Rapid evolution of an erythrocyte invasion gene family: the Plasmodium reichenowi Reticulocyte Binding Like (RBL) genes.

Malarial merozoites use an array of ligands, including members of the Reticulocyte Binding Like (RBL) super-family of invasion proteins, to identify and invade erythrocytes. RBL family members are large Type I membrane anchored proteins expressed at the invasive end of merozoites that share homology with the Reticulocyte Binding Proteins 1 and 2 (PvRBP1 and 2) of Plasmodium vivax. Plasmodium species vary widely both in the number and sequence of their RBL genes, with the recently completed Plasmodium falciparum genome containing five RBL genes. Of these, three encode proteins shown to be involved in erythrocyte invasion, a fourth is a pseudogene, and the role of the fifth is as yet unclear.

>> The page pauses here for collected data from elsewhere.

Lemma adopt_runs v ch : Forall P ch -> ascending ch -> forall b : bc, cached_ok v b ->
  runs p (adopt Keccak256 ch) b (fun b' r => r = None /\ moved head_item v b b' /\ adopted ch b b').
Proof using W.
  induction 1 as [|c ch Hc HP IH]; intros Hs b Hk; cbn [adopt].
  { apply runs_ret. split; [done|]. split; [by apply quiet_moved|]. split; [by intros c ?%elem_of_nil|done| |done|done]. intros x Hx. right. split; [apply not_elem_of_nil|done]. }
  inversion Hs as [|? ? Hs' Hlt]; subst. rewrite Forall_forall in Hlt. pose proof (blk_u64 c Hc) as Hu.
  eapply runs_bind; [by apply (insert_runs b v)|]. intros b1 [] [Hm1 [I1 I2 I3 I4]]. apply runs_gets. destruct (WriteTxLookupEntries_runs c (db b1) Hc) as (d2 & E2 & Hw2 & Hl2).
  eapply runs_lift; [exact E2|]. apply runs_set. set (b2 := put_db d2 b1).
  assert (Hm2 : moved head_item v b1 b2) by (apply put_moved; [eapply within_mono; [|exact Hw2]; by intros []|apply Hm1]).
  destruct (heads_within lookup_item d2 b1 b2 ltac:(by intros []) Hw2 eq_refl) as [Hhb Hho]. assert (Hcan2 : forall n, is_u64 n -> GetCanonicalHash (db b2) n = GetCanonicalHash (db b1) n) by (intros n Hn; eapply within_canon; [|exact Hw2|done]; by intros []).
  eapply runs_mono; [apply (IH Hs' b2); apply Hm2|]. intros b3 r (-> & Hm3 & [A1 A2 A3 A4 A5]). split; [done|]. split; [by do 2 (eapply moved_trans; [eassumption|])|]. split.
  - intros k Hk'. apply elem_of_cons in Hk' as [->|Hk']; [|by apply A1]. rewrite A2, Hcan2, I1, decide_True by done || (intros k Hk'; specialize (Hlt k Hk'); cbn in Hlt; lia). done.
  - intros n Hn Hne. rewrite A2, Hcan2, I1 by (done || intros k Hk'; apply Hne; by apply elem_of_cons; right). rewrite decide_False; [done|]. intros ->. apply (Hne c); [by apply elem_of_cons; left|done].
  - intros x Hx. cbn [mbind list_bind]. rewrite elem_of_app. destruct (A3 x Hx) as [[Hin Hp]|[Hout E]].
    + left. split; [by right|]. eapply points_mono; [|exact Hp]. intros k Hk'. apply elem_of_cons. by right.
    + destruct (Hl2 x Hx) as [[Hin Hp]|[Hout' E']].
      * left. split; [by left|]. eapply points_mono; [|eapply points_same; [exact E|exact Hp]]. intros k Hk'%list_elem_of_singleton. subst. by apply elem_of_cons; left.
      * right. split; [tauto|]. change (db b2) with d2 in E. rewrite E, E'. by apply I2.
  - intros k El. destruct ch as [|k' ch].
    + injection El as <-. rewrite (A5 eq_refl). split; [by apply Hhb|]. intros Hne. rewrite decide_False in I4 by done. by apply Hho.
    + change (last (k' :: ch) = Some k) in El. destruct (A4 k El) as [B1 B2]. split; [done|]. intros Hne. apply B2.
      assert (Hin : k ∈ k' :: ch) by (by apply last_Some_elem_of). specialize (Hlt k Hin). cbn in Hlt. assert (HPk : P k) by (rewrite Forall_forall in HP; by apply HP).
      rewrite Hcan2, I1, decide_False by (lia || by apply blk_u64). done.
  - done.
Qed.

(** ** Reorganising *)

Lemma delete_lookups txs : Forall is_hash (map TxTypes.TxHash txs) -> forall d, let d' := fold_left (fun d tx => DeleteTxLookupEntry d (TxTypes.TxHash tx)) txs d in
  within lookup_item d d' /\ forall x, is_hash x -> GetTxLookupEntry d' x = if decide (x ∈ map TxTypes.TxHash txs) then (0, 0, 0) else GetTxLookupEntry d x.
Proof.
  induction txs as [|tx txs IH]; intros Hh d; cbn [fold_left map] in *; [by split; [|intros x Hx; rewrite decide_False by apply not_elem_of_nil]|]. apply Forall_cons in Hh as [Hx0 Hh].
  destruct (IH Hh (DeleteTxLookupEntry d (TxTypes.TxHash tx))) as [Hw Hl]. change (DeleteTxLookupEntry d (TxTypes.TxHash tx)) with (delete (key (ILookup (TxTypes.TxHash tx))) d) in *. split.
  - eapply within_trans; [|exact Hw]. by apply within_del.
  - intros x Hx. rewrite Hl by done. destruct (decide (x ∈ map TxTypes.TxHash txs)) as [Hin|Hout]; [rewrite decide_True; [done|by apply elem_of_cons; right]|]. rewrite !decode_entry_get.
    destruct (decide (x = TxTypes.TxHash tx)) as [->|Hne].
    + rewrite decide_True by (by apply elem_of_cons; left). by rewrite get_del_same.
    + rewrite decide_False by (by apply not_elem_of_cons). rewrite get_del_other; [done|done|done|congruence].
Qed.

Lemma bind_hashes (cs : list Block) : map TxTypes.TxHash (cs ≫= transactions) = cs ≫= tx_hashes.
Proof. induction cs as [|c cs IH]; [done|]. cbn [mbind list_bind]. rewrite map_app. by rewrite IH. Qed.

In order to identify sequence similarities and differences that may have functional implications for erythrocyte invasion as well as to gain insights into the recent evolutionary history of the P. falciparum RBL genes, we have sequenced all five corresponding RBL genes from the chimpanzee parasite Plasmodium reichenowi, which is the closest phylogenetic relative of P. falciparum, yet is unable to invade human erythrocytes. Two of the five P. falciparum RBL genes have highly conserved complete open reading frames in both species, while the other three genes show evidence of gene conversion and rapid evolution. The RBL super-family, therefore, appears to be surprisingly dynamic and divergent, implying that it is involved in species-specific aspects of erythrocyte recognition and invasion.